Desmond, who spent the first seven years of his MLB career in D.C., addressed racism, lack of diversity in baseball, lack of opportunity for underprivileged youth and a number of other issues in the post. He ultimately attributed his decision to the risk COVID-19 presents during this season –– a risk he is not willing to take with four young children at home and another on the way.

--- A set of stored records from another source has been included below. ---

(** The slot holds the route itself. *)
Lemma modify_present rest v :
  child_at n o = Some (immediate v) -> step_ok (modify_inner octets p f (o :: rest) d n c).
Proof.
  intros Hz. pose proof Hup as (_ & Hl & _). pose proof step_wf as Hwf. pose proof step_u8 as Ho.
  pose proof step_child as Hr. rewrite Hz, immediate_csub, decide_True in Hr
    by (done || apply step_under).
  destruct (last_stride _ _ Hl) as [Hlast _].
  cbn [modify_inner]. unfold stride_count_and_overflow.
  rewrite decide_False by (intros E; apply Hlast in E; unfold d in *; lia).
  pose proof (get_child_mut_law n o Hwf Ho) as Hg. rewrite Hz in Hg.
  destruct Hg as (w & -> & Hwr). mrun.
  assert (forall n' x, child_updated n n' o (immediate <$> x) ->
    updated v4 (S h) path n n' p x /\ (canon n -> 1 <= occ n') /\
    (is_Some x -> canon n -> canon n')) as Hput.
  { intros n' x. apply immediate_put; rewrite Hz; [unfold immediate; by case_bool_decide|].
    intros q Hq Hne. rewrite immediate_csub by done. by rewrite decide_False. }
  assert (forall mk, (forall x, mk x = immediate x) -> step_ok (
    let '(v', action) := on_some f v in
    let node := w (mk v') in
    match action with
    | Noop => Ret (node, (None, None), Some Noop)
    | Insert t =>
        fringe ← is_fringe d p;
        '(node, old) ← insert_child node o (if (fringe : bool) then Fringe t else Leaf p t);
        old ← unwrap old;
        Ret (node, (into_value old, None), Some (Insert t))
    | Remove =>
        '(node, c0) ← remove_child node o;
        c0 ← unwrap c0;
        '(node, info) ← try_remove_last_child node octets d (is_ipv4 (addr p)) c;
        Ret (node, (into_value c0, info), Some Remove)
    end)) as Hpresent.
  { intros mk Hmk. destruct (on_some f v) as [v' action] eqn:Ef. rewrite Hmk. cbv zeta.
    pose proof (Hwr (immediate v')) as Hu1.
    pose proof (child_updated_at _ _ _ _ Hu1) as Hat. destruct action as [t| |].
    - rewrite is_fringe_spec by done. mrun. fold (immediate t).
      destruct (insert_child_law (w (immediate v')) o (immediate t) (proj1 Hu1) Ho)
        as (n2 & -> & Hu2). rewrite Hat. mrun. rewrite immediate_value.
      destruct (Hput n2 (Some t)) as (Hu & _ & Hk); [by eapply child_updated_trans|].
      eapply step_final; [| |exact Hu|auto]; rewrite Hr; simpl; by rewrite Ef.
    - destruct (remove_child_law (w (immediate v')) o (proj1 Hu1) Ho) as (n2 & -> & Hu2).
      rewrite Hat. mrun. rewrite immediate_value.
      destruct (Hput n2 None) as (Hu & Hk & _); [by eapply child_updated_trans|].
      eapply step_removed; [| |exact Hu|exact Hk]; rewrite Hr; simpl; by rewrite Ef.
    - destruct (Hput (w (immediate v')) (Some v')) as (Hu & _ & Hk); [done|].
      eapply step_final; [| |exact Hu|auto]; rewrite Hr; simpl; by rewrite Ef. }
  revert Hpresent. unfold immediate. case_bool_decide as Hf; intros Hpresent.
  - rewrite is_fringe_spec in Hpresent |- * by done. mrun.
    rewrite bool_decide_eq_true_2 in Hpresent |- * by done. cbn [negb].
    apply (Hpresent Fringe). done.
  - rewrite decide_False by auto. apply (Hpresent (Leaf p)). done.
Qed.
End ModifyStep.

(** ** The operations on a whole trie *)

Section Tries.
Context `{!IpNetOps, !IpNetLaws} {N T : Type}
  `{!StrideOps N T, !StrideView N T, !StrideLaws N T} (v4 : bool).
Implicit Types (n : N) (p q : IpNet) (path : list Z) (f : ModifyFn T).

(** The trie [n'] holds the routes of [n] with the one of [p] replaced. *)
Definition routes_updated n n' p (r : option T) : Prop :=
  trie_wf v4 n' /\
  forall q, net_ok v4 q -> route n' q = if decide (q = p) then r else route n q.

Lemma modify_inner_spec f p h : forall path n c,
  twf v4 h path n -> length path + h = width v4 -> under v4 path p ->
  c <= length path -> (c = length path -> path = []) -> (path <> [] -> canon n) ->
  exists n1 info,
    modify_inner (ip_octets (addr p)) p f (drop (length path) (ip_octets (addr p)))
      (length path) n c
    = Ret (n1, ((apply_mod f (sub (length path) p n)).2, info),
           Some (answer f (sub (length path) p n))) /\
    mod_post v4 h path n n1 p (apply_mod f (sub (length path) p n)).1 c info.
Proof.
  induction h as [|h IH]; intros path n c Hn Hw Hup Hc Hroot Hcan; [done|].
  destruct (under_octet _ _ _ Hup) as (o & Hlk & Ho); [lia|].
  rewrite (drop_S _ _ _ Hlk). pose proof Hup as (_ & Hl & _).
  destruct (Nat.lt_ge_cases (prefix_len p) (8 * length path + 8)) as [Hs|Hlong].
  { by apply modify_last. }
  pose proof (twf_stride v4 _ _ _ Hn) as Hwf. pose proof (under_snoc _ _ _ _ Hup Hlk Hlong) as Hup'.
  destruct (child_at n o) as [ch|] eqn:Hch; [|by apply (modify_free v4 f h path n p o c)].
  pose proof Hn as [_ Hok]. specialize (Hok o ch Hch).
  assert (csub (length path) p (Some ch) <> None -> into_node ch = None ->
    exists v, child_at n o = Some (immediate path p v)) as Himm.
  { rewrite Hch. unfold immediate. destruct ch as [m|q v|v]; [done| |]; cbn [csub]; intros Hne _.
    - destruct (decide (q = p)) as [->|]; [|done]. exists v.
      destruct Hok as [_ Hok]. rewrite bool_decide_eq_false_2 by lia. done.
    - destruct (decide (prefix_len p = _)) as [E|]; [|done]. exists v.
      by rewrite bool_decide_eq_true_2. }
  destruct (decide (into_node ch = None)) as [Hin|Hin].
  - destruct (csub (length path) p (Some ch)) as [v|] eqn:Hcs.
    { destruct Himm as [v' Hv']; [done..|]. by apply (modify_present v4 f h path n p o c) with v'. }
    pose proof (step_absent v4 f h path n p o c Hn Hw Hup Hlk Hc Hroot Hcan Hlong) as Habs.
    rewrite Hch in Habs. specialize (Habs Hcs).
    destruct (last_stride _ _ Hl) as [Hlast _].
    cbn [modify_inner]. unfold stride_count_and_overflow.
    rewrite decide_False by (intros E; apply Hlast in E; lia).
    pose proof (get_child_mut_law n o Hwf Ho) as Hg. rewrite Hch in Hg.
    destruct Hg as (w & -> & _). mrun. destruct ch as [m|q v|v]; [done| |].
    + cbn [csub] in Hcs. case_decide; [done|]. rewrite decide_True by done. exact Habs.
    + cbn [csub] in Hcs. case_decide; [done|]. rewrite is_fringe_spec by done. mrun.
      rewrite bool_decide_eq_false_2 by done. exact Habs.
  - destruct ch as [m|q v|v]; [|done..]. destruct Hok as [Hm Hmc].
    destruct (IH (path ++ [o]) m
      (if bool_decide (child_count n = 1) && bool_decide (prefix_count n = 0)
       then c else length path)) as (m1 & info & Hi & Hpost);
      [done|rewrite length_app; simpl; lia|done| | |done|].
    { rewrite length_app. simpl. case_match; lia. }
    { rewrite length_app. simpl. case_match; lia. }
    rewrite length_app, Nat.add_1_r in Hi, Hpost.
    destruct (last_stride _ _ Hl) as [Hlast _].
    cbn [modify_inner]. unfold stride_count_and_overflow.
    rewrite decide_False by (intros E; apply Hlast in E; lia).
    destruct (write_path n o m Hwf Ho Hch) as (w & -> & Hwr). mrun. cbn [into_node unwrap]. mrun.
    rewrite Hi. mrun. exists (w (Path m1)), info.
    rewrite (sub_step _ _ n o Hlk Hl), decide_False by lia. rewrite Hch. cbn [csub].
    split; [done|]. by eapply mod_post_up.
Qed.

Lemma under_nil p : under v4 [] p <-> net_ok v4 p.
Proof. unfold under. simpl. split; [tauto|]. intros. split_and!; [done|lia|done]. Qed.

Lemma trunc_net p : is_ipv4 (addr p) = v4 -> net_ok v4 (trunc p).
Proof. intros Hv. split; [by rewrite trunc_family|apply trunc_idem]. Qed.

Lemma updated_routes n n' p r :
  updated v4 (width v4) [] n n' p r -> routes_updated n n' p r.
Proof. intros [Ht Hs]. split; [done|]. intros q Hq%under_nil. by apply (Hs q). Qed.

Lemma modify_traced_routes n p f :
  trie_wf v4 n -> is_ipv4 (addr p) = v4 ->
  exists n', modify_traced n p f = Ret (n', (apply_mod f (route n (trunc p))).2,
                                        Some (answer f (route n (trunc p)))) /\
    routes_updated n n' (trunc p) (apply_mod f (route n (trunc p))).1.
Proof.
  intros Hn Hv. pose proof (trunc_net p Hv) as Hp. apply under_nil in Hp as Hu.
  destruct (modify_inner_spec f (trunc p) (width v4) [] n 0) as (n1 & info & Hi & Hpost);
    [done..|].
  unfold modify_traced. cbn [length] in Hi. rewrite drop_0 in Hi. rewrite Hi. mrun.
  change (sub 0 (trunc p) n) with (route n (trunc p)) in *.
  destruct info as [i|]; simpl in Hpost.
  - destruct Hpost as (Hiu & [(_ & Hlt & _)|(Hle & n2 & Hat & Hupd & _)]); [lia|].
    unfold compress_removal_path. rewrite (octets_len v4 _ (proj1 (proj1 Hiu))).
    rewrite bool_decide_eq_true_2 by lia. mrun.
    rewrite Nat.sub_0_r, drop_0 in Hat. rewrite Hat. mrun.
    exists n2. split; [done|]. by apply updated_routes.
  - destruct Hpost as [Hupd _]. exists n1. split; [done|]. by apply updated_routes.
Qed.

Lemma modify_routes n p f :
  trie_wf v4 n -> is_ipv4 (addr p) = v4 ->
  exists n', modify n p f = Ret (n', (apply_mod f (route n (trunc p))).2) /\
    routes_updated n n' (trunc p) (apply_mod f (route n (trunc p))).1.
Proof.
  intros Hn Hv. unfold modify.
  destruct (modify_traced_routes n p f Hn Hv) as (n' & -> & Hu). mrun. by exists n'.
Qed.

Lemma insert_routes n p v :
  trie_wf v4 n -> is_ipv4 (addr p) = v4 ->
  exists n', insert n p v = Ret (n', route n (trunc p)) /\
    routes_updated n n' (trunc p) (Some v).
Proof.
  intros Hn Hv. pose proof (trunc_net p Hv) as Hp. apply under_nil in Hp as Hu.
  pose proof (width_le v4).
  destruct (insert_inner_spec v4 (width v4) 17 [] n (trunc p) v) as (n' & Hi & Hupd & _);
    [lia|done..|].
  exists n'. split; [exact Hi|]. by apply updated_routes.
Qed.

Doolittle saluted the Desmond in a tweet:
Damn this is powerful. I've never shared a clubhouse with Ian Desmond but I've always had a ton of respect for him as a player and as a person - and for all his work with the Nats Youth Baseball Academy. Grateful for his voice and perspective. Respect. https://t.co/mikhFDTkA5 https://t.co/yxhbMxrDkT
— Obi-Sean Kenobi Doolittle (@whatwouldDOOdo) June 30, 2020
"Damn this is powerful," Doolittle tweeted. "I've never shared a clubhouse with Ian Desmond, but I've always had a ton of respect for him as a player and as a person – and for all his work with the Nats Youth Baseball Academy. Grateful for his voice and perspective."
In his time in Washington, as Doolittle referenced, Desmond was actively involved in the Nationals Youth Baseball Academy and served on the academy's board when it opened in 2014. After an eight-year construction process, the facility opened in Southeast D.C. with the mission to provide classroom space, indoor practice facilities and baseball fields for children in D.C.'s poorest neighborhoods.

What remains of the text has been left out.